Aim of the task ▸ Find the number of lines below in which the word "kUninitialized" appears, and write that number only.

Source data:
**********
(* ===== verification/HeapExamples.v ===== *)
(** * Concrete heaps

    An operating system whose [mmap] grants any hint that is free, the
    heap the constructor builds over it, and small object graphs on
    which the theorems about allocation and collection are applied. *)

From S2P Require Import Prelude Words Bytecode Bitmaps Objects HeapInterface WordCopy.
From S2P Require Import MemoryManager HeapInv GC GCProofs Sanity.

(** ** An operating system *)

(** Everything below 4 GB belongs to others. *)
Definition low (a : Z) : Prop := a < kMMapRegionStart.

Definition os_mmap (mapped : gset Z) (hint size : Z) : Z :=
  if (kMMapRegionStart <=? hint) && (hint + size <? 2 ^ 47)
     && forallb (fun r => (hint + size <=? r) || (r + kRegionSize <=? hint)) (elements mapped)
  then hint else MAP_FAILED.

Lemma os_mmap_ok : mmap_ok low os_mmap.
Proof.
  intros mapped hint size Hs p Hp. subst p. unfold os_mmap in *.
  destruct (_ && _) eqn:E; [|done]. apply andb_true_iff in E as [[E1 E2]%andb_true_iff E3].
  apply Z.leb_le in E1. apply Z.ltb_lt in E2. unfold kMMapRegionStart, low in *.
  split_and!; [lia|lia| |intros a Ha; unfold kMMapRegionStart in Ha; lia].
  intros r Hr. rewrite forallb_forall in E3.
  specialize (E3 r (proj1 (list_elem_of_In _ _) (proj2 (elem_of_elements _ _) Hr))).
  apply orb_true_iff in E3 as [E3|E3]; apply Z.leb_le in E3; lia.
Qed.

Definition get_ok {A} (d : A) (o : outcome A) : A := match o with Ok a => a | Err _ => d end.

(** ** The first heap *)
Definition heap0 : MemoryManager := get_ok initial_mm (new_MemoryManager os_mmap).

(** Conversion unfolds the concrete heaps last. *)
Strategy 1000 [heap0].

Lemma heap0_eq : new_MemoryManager os_mmap = Ok heap0.
Proof. vm_compute. reflexivity. Qed.

Lemma heap0_inv : exists used, mm_inv low heap0 used /\ vars_ok heap0 used.
Proof. exact (ok_or_exit_ok _ _ _ (new_MemoryManager_inv low os_mmap os_mmap_ok) heap0_eq). Qed.

Lemma alloc_keeps h v n h' p :
  (exists used, mm_inv low h used /\ vars_ok h used) -> 0 <= n <= min_block -> n mod 8 = 0 ->
  allocInto os_mmap 2 h v n = Ok (h', p) -> exists used, mm_inv low h' used /\ vars_ok h' used.
Proof.
  intros (used & Hi & Hv) Hn Hal Heq.
  pose proof (allocInto_sound low os_mmap os_mmap_ok 2 h used v n Hi Hv Hn (le_n 2) (fun _ => Hal))
    as Ha.
  apply (ok_or_exit_ok _ _ _ Ha) in Heq as [(u & ? & ? & _) _ _ _ _]. by exists u.
Qed.

(** One object of three words. *)
Definition alloc1 : outcome (MemoryManager * Z) := allocInto os_mmap 2 heap0 V_closures 24.
Definition heap1 : MemoryManager := fst (get_ok (initial_mm, 0) alloc1).
Definition obj : Z := snd (get_ok (initial_mm, 0) alloc1).

Strategy 1000 [heap1 obj].

Lemma heap1_eq : allocInto os_mmap 2 heap0 V_closures 24 = Ok (heap1, obj).
Proof. vm_compute. reflexivity. Qed.

Lemma heap1_inv : exists used, mm_inv low heap1 used /\ vars_ok heap1 used.
Proof.
  assert (H24 : 0 <= 24 <= min_block) by (split; vm_compute; discriminate).
  exact (alloc_keeps _ _ _ _ _ heap0_inv H24 eq_refl heap1_eq).
Qed.

(** The slots are at [0x800000]; the info table is that of a
    constructor with a pointer and a number. *)
Definition slot_a : Z := 0x800000.
Definition slot_b : Z := 0x800008.
Definition con_info : InfoTable := mkInfoTable CONSTR 2 1 1 "sample_con" None.
Definition info_addr : Z := b_start (default (mkBlock 0 0 0 0 kUninitialized false)
                                      (blocks heap1 !! info_tables_ heap1)).
Definition graph : memory :=
  mkMemory (list_to_map [(slot_a, obj); (slot_b, obj); (obj, info_addr); (obj + 8, obj);
                         (obj + 16, 7); (slot_a - 8, obj)])
    (list_to_map [(info_addr, con_info)]) ∅.

Strategy 1000 [info_addr graph].

Definition no_block : Block := mkBlock 0 0 0 0 kUninitialized false.
Definition block1 : Block := default no_block (blocks heap1 !! closures_ heap1).
Strategy 1000 [block1].
Lemma block1_eq : blocks heap1 !! closures_ heap1 = Some block1.
Proof. vm_compute. reflexivity. Qed.

Lemma obj_object used :
  vars_ok heap1 used -> object_at heap1 used graph obj info_addr [obj; 7].
Proof.
  intros Hv. constructor.
  - repeat (apply words_at_cons; split; [vm_compute; reflexivity|]). apply words_at_nil.
  - destruct (Hv V_closures) as (Hin & _). exists (closures_ heap1), block1.
    split_and!; [exact Hin|exact block1_eq|vm_compute; reflexivity|vm_compute; discriminate..].
  - vm_compute. discriminate.
Qed.

Lemma low_stable h used a : is_aligned a 8 = true -> a < kMMapRegionStart -> stable low h used a.
Proof. intros Ha Hl. split; [done|by left]. Qed.

(** ** Witnesses *)

Ltac evaluate := vm_compute; first [reflexivity | discriminate].

Lemma evacuate_copies_witness :
  exists used, ok_or_exit (fun '(h', m') => exists to w,
      copied low heap1 used graph slot_a obj info_addr [obj; 7] h' m' to
      /\ load m' obj = Ok w /\ isForwardingPointer w = true /\ getForwardingPointer w = to)
    (evacuate os_mmap 2 heap1 graph slot_a).
Proof.
  destruct heap1_inv as (used & Hi & Hv). exists used.
  apply (evacuate_copies low os_mmap os_mmap_ok 2 heap1 used graph slot_a obj 0 obj info_addr
           con_info [obj; 7]).
  - lia.
  - lia.
  - evaluate.
  - exact Hi.
  - exact Hv.
  - by apply low_stable.
  - evaluate.
  - exact (chases_here _ _ _ _).
  - exact (obj_object used Hv).
  - evaluate.
  - evaluate.
  - evaluate.
  - intros [H _]. revert H. vm_compute. by intros H; apply H.
Defined.

Lemma evacuate_shares_witness :
  exists used, ok_or_exit (fun '(h', m') => exists to,
      load m' slot_a = Ok to /\ load m' slot_b = Ok to
      /\ allocated low heap1 used V_closures 24 h' to)
    (let! '(h, m) := evacuate os_mmap 2 heap1 graph slot_a in evacuate os_mmap 2 h m slot_b).
Proof.
  destruct heap1_inv as (used & Hi & Hv). exists used.
  apply (evacuate_shares low os_mmap os_mmap_ok 2 heap1 used graph slot_a slot_b obj info_addr
           con_info [obj; 7]).
  - lia.
  - evaluate.
  - evaluate.
  - exact Hi.
  - exact Hv.
  - by apply low_stable.
  - by apply low_stable.
  - evaluate.
  - evaluate.
  - exact (obj_object used Hv).
  - evaluate.
  - evaluate.
  - evaluate.
  - intros [H _]. revert H. vm_compute. by intros H; apply H.
  - intros [H _]. revert H. vm_compute. by intros H; apply H.
Defined.

Lemma allocations_disjoint_witness :
  ok_or_exit (fun '(_, ps) => map snd ps = [24; 100; 48; 31456; 8] /\ ForallOrdPairs apart_ranges ps)
    (let! h := new_MemoryManager os_mmap in
     alloc_all os_mmap 2 h [(V_closures, 24); (V_strings, 100); (V_info_tables, 48);
                            (V_closures, 31456); (V_closures, 8)]).
Proof.
  apply (allocations_disjoint low os_mmap os_mmap_ok 2 [(V_closures, 24); (V_strings, 100);
    (V_info_tables, 48); (V_closures, 31456); (V_closures, 8)]); [lia|].
  repeat (apply Forall_cons; split;
    [split; [split; vm_compute; discriminate|
             intros Hk; first [discriminate Hk | vm_compute; reflexivity]]|]).
  by apply Forall_nil.
Defined.

Lemma bumpAllocatorFullNoGC_spec_witness :
  exists used, ok_or_exit (fun '(h', r) => match r with
      | None => nextGC_ heap1 = 1 /\ nextGC_ h' = 1 /\ mm_inv low h' used /\ vars_ok h' used
      | Some (hp, lim) => nextGC_ h' = nextGC_ heap1 - 1 /\ nextGC_ h' <> 0
          /\ bump_bounds h' hp lim
          /\ blocks h' !! closures_ heap1 = Some (with_free block1 (obj + 48))
          /\ exists b, (b ∉ used) /\ closures_ h' = b /\ mm_inv low h' (b :: used)
               /\ vars_ok h' (b :: used)
      end)
    (bumpAllocatorFullNoGC os_mmap heap1 (obj + 48) (b_end block1)).
Proof.
  destruct heap1_inv as (used & Hi & Hv). exists used.
  apply (bumpAllocatorFullNoGC_spec low os_mmap os_mmap_ok heap1 used block1 (obj + 48) (b_end block1)).
  - exact Hi.
  - exact Hv.
  - exact block1_eq.
  - split; [|split]; [split; vm_compute; discriminate|vm_compute; reflexivity|by right].
  - split; vm_compute; reflexivity.
Defined.

Lemma allocInto_too_large_witness : is_ok (allocInto os_mmap 7 heap1 V_strings 40000) = false.
Proof.
  destruct (allocInto os_mmap 7 heap1 V_strings 40000) as [[h' p]|] eqn:E; [exfalso|reflexivity].
  destruct heap1_inv as (used & Hi & Hv).
  apply (allocInto_too_large low os_mmap os_mmap_ok 7 heap1 used V_strings 40000 h' p);
    [exact Hi|exact Hv|vm_compute; reflexivity|exact E].
Defined.

(** A region with all its blocks handed out, and a full block of info
    tables. *)
Fixpoint fill (n : nat) (h : MemoryManager) : MemoryManager :=
  match n with
  | O => h
  | S n' => fill n' (get_ok h (blockFull os_mmap h V_closures))
  end.
Definition heap_full : MemoryManager :=
  let h := get_ok heap0 (beginAllocInfoTable (fill 27 heap0)) in
  fst (get_ok (h, 0) (allocInfoTable os_mmap 2 h 4096)).
Strategy 1000 [heap_full].
Definition protected_full : MemoryManager :=
  set_protection heap_full ({[info_tables_ heap_full]} ∪ readonly heap_full)
    (beginAllocInfoTableLevel_ heap_full).
Definition heap_next : MemoryManager :=
  get_ok heap_full (blockFull os_mmap protected_full V_info_tables).
Strategy 1000 [protected_full heap_next].

Lemma allocInfoTable_unaligned_witness : allocInfoTable os_mmap 2 heap_full 5 = Err AssertFailed.
Proof.
  apply (allocInfoTable_unaligned os_mmap 0 heap_full 5
           (default no_block (blocks heap_full !! info_tables_ heap_full)) heap_next
           (default no_block (blocks heap_next !! info_tables_ heap_next)));
    vm_compute; reflexivity.
Defined.

(** *** Scavenging *)

Lemma scavenge_object_fields_witness :
  scavenge_object os_mmap 2 heap1 graph obj
  = (let! '(h, m) := evacuate_all os_mmap 2 heap1 graph (map (fun i => obj + 8 + 8 * i) [0]) in
     Ok (h, m, obj + 24)).
Proof.
  apply (scavenge_object_fields os_mmap 2 heap1 graph obj info_addr con_info).
  - evaluate.
  - evaluate.
  - evaluate.
  - by left.
  - by split.
  - evaluate.
Defined.

(** The frame at [slot_a] has the mask 3: both slots are pointers. *)
Definition code_mask : Z := 0x500000.
Definition frame_memory : memory := store_u2_list graph code_mask (encodeBitmask 3).

Lemma scavengeFrame_mask_witness :
  scavengeFrame os_mmap 3 heap1 frame_memory slot_a (slot_a + 16) (Some (in_code code_mask))
  = evacuate_all os_mmap 3 heap1 frame_memory [slot_a - 8; slot_a; slot_b]
  /\ is_ok (evacuate_all os_mmap 3 heap1 frame_memory [slot_a - 8; slot_a; slot_b]) = true.
Proof.
  split; [|vm_compute; reflexivity].
  apply (scavengeFrame_mask os_mmap 3 heap1 frame_memory slot_a (slot_a + 16) (in_code code_mask) 3).
  - by split.
  - lia.
  - repeat (apply Forall_cons; split; [vm_compute; reflexivity|]). by apply Forall_nil.
  - evaluate.
Defined.

Lemma sanityCheckClosure_reachable_witness : exists seen,
  sanityCheckClosure 2 heap1 graph ∅ obj = Ok (true, seen) /\ obj ∈ seen
  /\ closure_ok heap1 graph obj.
Proof.
  eexists. split; [vm_compute; reflexivity|].
  apply (sanityCheckClosure_reachable 2 heap1 graph obj _ obj); [vm_compute; reflexivity|].
  apply rtc_refl.
Defined.

(** *** Large objects *)

Definition large_alloc (n : Z) (hm : MemoryManager * memory) : MemoryManager * memory * Z :=
  get_ok (hm, 0) (allocLarge os_mmap hm.1 hm.2 n).
Definition heap_l1 : MemoryManager * memory * Z := large_alloc 64 (heap1, graph).
Definition heap_l2 : MemoryManager * memory * Z := large_alloc 64 heap_l1.1.
Definition older : Z := largeObjects_ heap_l1.1.1.
Strategy 1000 [heap_l1 heap_l2 older].

(** The slot holds the older object, whose header is a [LARGE] info
    table. *)
Definition large_memory : memory :=
  store (store heap_l1.1.2 slot_a (older + 32)) (older + 32) info_addr.

Lemma evacuate_large_fails_witness :
  evacuate os_mmap 2 heap_l1.1.1 large_memory slot_a = Err AssertFailed.
Proof.
  apply (evacuate_large_fails os_mmap 2 heap_l1.1.1 large_memory slot_a (older + 32) info_addr
           (default (mkRegion 0 (SmallObjectRegion 0))
              (regions heap_l1.1.1 !! regionFromPointer (older + 32)))).
  - lia.
  - evaluate.
  - evaluate.
  - evaluate.
  - evaluate.
  - evaluate.
  - evaluate.
Defined.

Lemma allocLarge_forgotten_witness : exists h2 m2,
  evacuateLarge heap_l2.1.1 heap_l2.1.2 (older + 32) = Ok (h2, m2)
  /\ largeObjects_ heap_l2.1.1 = heap_l2.2 - 32 /\ largeObjects_ h2 = 0.
Proof.
  destruct (evacuateLarge heap_l2.1.1 heap_l2.1.2 (older + 32)) as [[h2 m2]|] eqn:E;
    [|exfalso; revert E; vm_compute; discriminate].
  exists h2, m2. split; [reflexivity|].
  apply (allocLarge_forgotten os_mmap heap_l1.1.1 heap_l1.1.2 older 0 64 heap_l2.1.1 heap_l2.1.2
           heap_l2.2 h2 m2).
  - evaluate.
  - evaluate.
  - evaluate.
  - evaluate.
  - evaluate.
  - evaluate.
  - exact E.
Defined.

(** A region filled to the last byte of its mapping. *)
Definition heap_l3 : MemoryManager * memory * Z := large_alloc 1048496 (heap1, graph).
Strategy 1000 [heap_l3].


(** *** A whole collection

    The two slots and the frame node hold the object, which points to
    itself; a second, unreachable object follows it.  The collection,
    with the sanity checks on, keeps one copy and the cycle, and the old
    block becomes free. *)
Definition gc_memory : memory :=
  store (store graph (slot_a - 24) 0) (slot_a - 16) 0.
Definition gc_heap : MemoryManager :=
  setTopOfStackMask (fst (get_ok (heap1, 0) (allocInto os_mmap 2 heap1 V_closures 16))) 3.
Definition gc_thread : Thread := mkThread 0x500000 64 slot_a (slot_a + 16) (slot_a - 24).
Definition gc_result : outcome (MemoryManager * memory) :=
  performGC os_mmap 10 true gc_heap gc_memory gc_thread 0.

Example performGC_keeps_cycle :
  match gc_result with
  | Ok (h, m) =>
      let to := match load m slot_a with Ok v => v | Err _ => 0 end in
      to <> obj /\ load m slot_b = Ok to /\ load m (slot_a - 8) = Ok to
      /\ load m to = Ok info_addr /\ load m (to + 8) = Ok to /\ load m (to + 16) = Ok 7
      /\ load m obj = Ok 0 /\ free_ h = closures_ gc_heap
      /\ option_map (fun d => b_free d - b_start d) (blocks h !! closures_ h) = Some 24
  | Err _ => False
  end.
Proof. vm_compute. split_and!; first [reflexivity | discriminate]. Qed.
**********
Result of this exercise ▸ 2